11 22

Tek göz oda. Sıvasız. Taş yığını duvarlar. Mutfak yok. Tuvalet yok. Tuvalet dışarda. Koltuk yok. Sandalye yok. Tabure yok. E karyola olacak hali yok. Yatak yorgan kenarda istiflenmiş, yatak yırtık. Buzdolabı zaten yok ama, dolap bile yok. O arkada gördüğün, bi duvardan öbür duvara çekilmiş ip var ya, sadece çamaşır kurutmak için kullanılmıyor, dolap o... Ne kadar giysi varsa ipin üstünde, çorap dahil. Yorgan denklerinin altındaki boş yoğurt kasesi, çekmece işi görüyor. Duvara takılmış olan poşet, üst çekmece. Bir başka paslı çiviye takılı takvim var. Hayatın devam ettiğine dair tek belirti bu takvim... Her sabah özenle bir yaprak koparıyorlar, bugün bu evdeler, yarın bu evdeler, ertesi gün gene bu evdeler!

*

Odanın göbeğinde odun ateşi, hem yemek pişirmek için, hem ısınmak için... Masa ne arasın, yer sofrası bile yok. Kilimin üstüne bez seriyorlar, sofra oluyor.
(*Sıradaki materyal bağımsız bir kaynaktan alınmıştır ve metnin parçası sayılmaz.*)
(** * http_lib.h: HTTP request reader, response writer and JSON serializer

    A shallow embedding of [src/FastAPI_CPP/http_lib.h] (namespace [http]).

    Conventions of the embedding.
    - [std::string] is [string]: a sequence of 8-bit characters ([ascii]).
    - [int] is [Z]; the only place where its width matters is [std::stoi],
      whose range check is written out for a 32-bit [int].
    - [std::map<std::string, V>] is an association list kept in strictly
      ascending key order by its operations (module [StdMap]); iterating the
      map is reading the list from left to right.
    - [std::istringstream] is the text that is still unread; [std::getline]
      returns the extracted line together with the text left in the stream.
    - A propagated C++ exception is [Throw], an out-of-bounds
      [std::vector::operator[]] is [Undefined]. *)

From Stdlib Require Import ZArith List Bool Ascii String Lia DecimalString.
From Stdlib Require Import Sorting.Sorted Sorting.Permutation RelationClasses.
From Stdlib Require Import Structures.OrdersEx.
From Stdlib Require Import Floats.SpecFloat.
From Stdlib Require DecimalPos DecimalZ.
Import ListNotations.
#[local] Set Warnings "-register-all".
Open Scope Z_scope.
Open Scope list_scope.
Open Scope string_scope.

(** ** Characters and small string helpers *)

Definition DQUOTE : ascii := "034"%char.
Definition BSLASH : ascii := "092"%char.
Definition BS : ascii := "008"%char.
Definition TAB : ascii := "009"%char.
Definition LF : ascii := "010"%char.
Definition VT : ascii := "011"%char.
Definition FF : ascii := "012"%char.
Definition CR : ascii := "013"%char.
Definition SPACE : ascii := "032"%char.

Definition str1 (c : ascii) : string := String c EmptyString.

(** The two-character C++ literals ["\\x"]: a backslash followed by [c]. *)
Definition esc (c : ascii) : string := String BSLASH (str1 c).

Definition CRLF : string := String CR (str1 LF).

(** [(int)c] for a [char] [c]; [char] is signed on the usual targets.  With an
    unsigned [char] bytes from 0x80 on would be 128..255 instead: the code
    below only tests the result against 0..0x1f, where both agree. *)
Definition char_to_int (c : ascii) : Z :=
  let n := Z.of_N (N_of_ascii c) in
  if (n <? 128)%Z then n else n - 256.

(** [std::string(n, c)] *)
Fixpoint string_fill (n : nat) (c : ascii) : string :=
  match n with
  | O => EmptyString
  | S n' => String c (string_fill n' c)
  end.

(** [std::to_string(int)]: decimal digits, a leading [-] when negative. *)
Definition to_string (n : Z) : string := NilZero.string_of_int (Z.to_int n).

(** [s.substr(pos)] for [pos <= s.size()] and [s.substr(0, n)]. *)
Fixpoint drop (pos : nat) (s : string) : string :=
  match pos, s with
  | O, _ => s
  | S p, EmptyString => EmptyString
  | S p, String _ s' => drop p s'
  end.

Fixpoint take (n : nat) (s : string) : string :=
  match n, s with
  | O, _ => EmptyString
  | S p, EmptyString => EmptyString
  | S p, String c s' => String c (take p s')
  end.

(** [std::string(s.rbegin(), s.rend())], used to model reverse iterators. *)
Fixpoint rev_string (s : string) (acc : string) : string :=
  match s with
  | EmptyString => acc
  | String c s' => rev_string s' (String c acc)
  end.

(** ** Outcomes of a call: a value, a propagated exception, or undefined
    behaviour *)

Inductive exception : Type :=
| std_out_of_range
| std_invalid_argument.

Inductive outcome (A : Type) : Type :=
| Return (a : A)
| Throw (e : exception)
| Undefined.

Arguments Return {A} a.
Arguments Throw {A} e.
Arguments Undefined {A}.

Definition bind {A B : Type} (x : outcome A) (k : A -> outcome B) : outcome B :=
  match x with
  | Return a => k a
  | Throw e => Throw e
  | Undefined => Undefined
  end.

Notation "'let*' x ':=' e 'in' k" := (bind e (fun x => k))
  (at level 10, x name, e at level 100, k at level 200).

(** A scalar object that was declared without an initializer holds an
    indeterminate value until it is assigned. *)
Inductive slot (A : Type) : Type :=
| Indeterminate
| Value (a : A).

Arguments Indeterminate {A}.
Arguments Value {A} a.

(** ** [std::map<std::string, V>] *)

Module StdMap.

Definition t (V : Type) : Type := list (string * V).

Definition empty {V : Type} : t V := [].

(** [m.insert({k, v})]: a key that is already present keeps its value. *)
Fixpoint insert {V : Type} (k : string) (v : V) (m : t V) : t V :=
  match m with
  | [] => [(k, v)]
  | (k', v') :: m' =>
      match String.compare k k' with
      | Lt => (k, v) :: m
      | Eq => m
      | Gt => (k', v') :: insert k v m'
      end
  end.

(** [m[k] = v]: the value of a key that is already present is replaced. *)
Fixpoint assign {V : Type} (k : string) (v : V) (m : t V) : t V :=
  match m with
  | [] => [(k, v)]
  | (k', v') :: m' =>
      match String.compare k k' with
      | Lt => (k, v) :: m
      | Eq => (k, v) :: m'
      | Gt => (k', v') :: assign k v m'
      end
  end.

(** [std::map(first, last)]: the elements of the range are inserted one
    after the other. *)
Definition of_range {V : Type} (init : list (string * V)) : t V :=
  fold_left (fun m kv => insert (fst kv) (snd kv) m) init empty.

Fixpoint find {V : Type} (k : string) (m : t V) : option V :=
  match m with
  | [] => None
  | (k', v') :: m' => if String.eqb k k' then Some v' else find k m'
  end.

Definition keys {V : Type} (m : t V) : list string := map fst m.

(** The ordering of [std::less<std::string>]: bytewise lexicographic. *)
Definition key_lt (a b : string) : Prop := String.compare a b = Lt.

(** The representation invariant: keys strictly ascending. *)
Definition ok {V : Type} (m : t V) : Prop := StronglySorted key_lt (keys m).

End StdMap.

(** ** class JSON *)

Definition double : Type := spec_float.

Inductive JSON : Type :=
| JNull
| JBool (value : bool)
| JInt (value : Z)
| JDouble (value : double)
| JString (value : string)
| JArray (value : list JSON)
| JObject (value : StdMap.t JSON).

(** [JSON::escape_string], the body of the [switch] for one character. *)
Definition escape_char (c : ascii) : string :=
  if Ascii.eqb c DQUOTE then esc DQUOTE
  else if Ascii.eqb c BSLASH then esc BSLASH
  else if Ascii.eqb c BS then esc "b"
  else if Ascii.eqb c FF then esc "f"
  else if Ascii.eqb c LF then esc "n"
  else if Ascii.eqb c CR then esc "r"
  else if Ascii.eqb c TAB then esc "t"
  else if ((0 <=? char_to_int c) && (char_to_int c <=? 31))%Z then
    esc "u" ++ string_fill (4 - String.length (to_string (char_to_int c))) "0"
            ++ to_string (char_to_int c)
  else str1 c.

(** The loop [for (char c : s)] with its accumulator [result]. *)
Fixpoint escape_loop (s : string) (result : string) : string :=
  match s with
  | EmptyString => result
  | String c s' => escape_loop s' (result ++ escape_char c)
  end.

Definition escape_string (s : string) : string := escape_loop s "".

(** The two loops of [JSON::stringify], over the elements of an [Array] and
    over the entries of an [Object], with their accumulator [result]. *)
Section Loops.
Tencere tabak tel dolabın raflarında ama, adı tel dolap, rafı var, teli yok, biraz un, biraz şeker, yarım paket bulgur, hepsi bu kadar, hepsi açıkta. Çatal kaşık, leğenin içinde. Tek pencere var, pencerenin kanadı yok, sadece ışık girsin diye sabit cam... Hava girsin istiyorsan, kapıyı açmak zorundasın. Kilidi yok. Oklava gibi bi tahta var, kapıyı örtünce menteşedeki oluğuna o tahtayı takıyorsun.

*

Gaz lambası...
Memleketi ampul yönetiyor güya ama, bu ev gaz lambasıyla yaşıyor!

*

Zeliha’nın eviydi burası.
Tarikat yurdunda diri diri yanarak can veren evlatlarımızdan, Zeliha’nın evi.

*

Sare
Semanur
Gamze
Nurgül
İlknur
Sevim
Tuğba
Sümeyye
Cennet
Bahtınur
Zeliha.
El ele buldular onları.
Alevler etrafı sarıp, çatı lime lime çökmeye başladığında odanın ortasında çaresizce birbirlerine sarılıp, el ele tutuşmuşlardı.

*

Biri altı yaşındaydı.
En büyüğü henüz 11.

*

Ve dün öğreniyoruz ki, soruşturma nihayet sona ermiş... Bu çaresiz çocuklarımızı tarikat yurduna yönlendiren milli eğitim müdürüne sadece “kınama” cezası verilmiş, tarikat yurdunda sanki denetim yapılmış da her şey dört dörtlükmüş gibi sahte rapor düzenleyen iki memura da “birer günlük maaş kesim cezası” vermekle yetinilmiş.

*

11 kınalı bebek.
Kına gitsin.

*

Haritadaki yerini bile bilmediğin Myanmar’a artistik gözyaşları dökeceksin, milyon liralık avanta kol saati takan hırsız bakanları rabia işaretiyle alkışlayacaksın, dağıtman gereken kurbanı kendi dolabına istiflemek için kurban bayramından önce çaktırmadan derin dondurucu alacaksın, yoksul ve çaresiz kız çocuklarımızın tarikat yuvalarında diri diri yakılmasını “kınama”yla geçiştireceksin öyle mi?

*

Biz Atatürkçüler zaten gayet iyi biliyorduk ama, ısrarla görmek istemeyenler de ibretle, utançla, veballe öğrenmiş oluyor.
Kindar nesilden insan çıkmıyor!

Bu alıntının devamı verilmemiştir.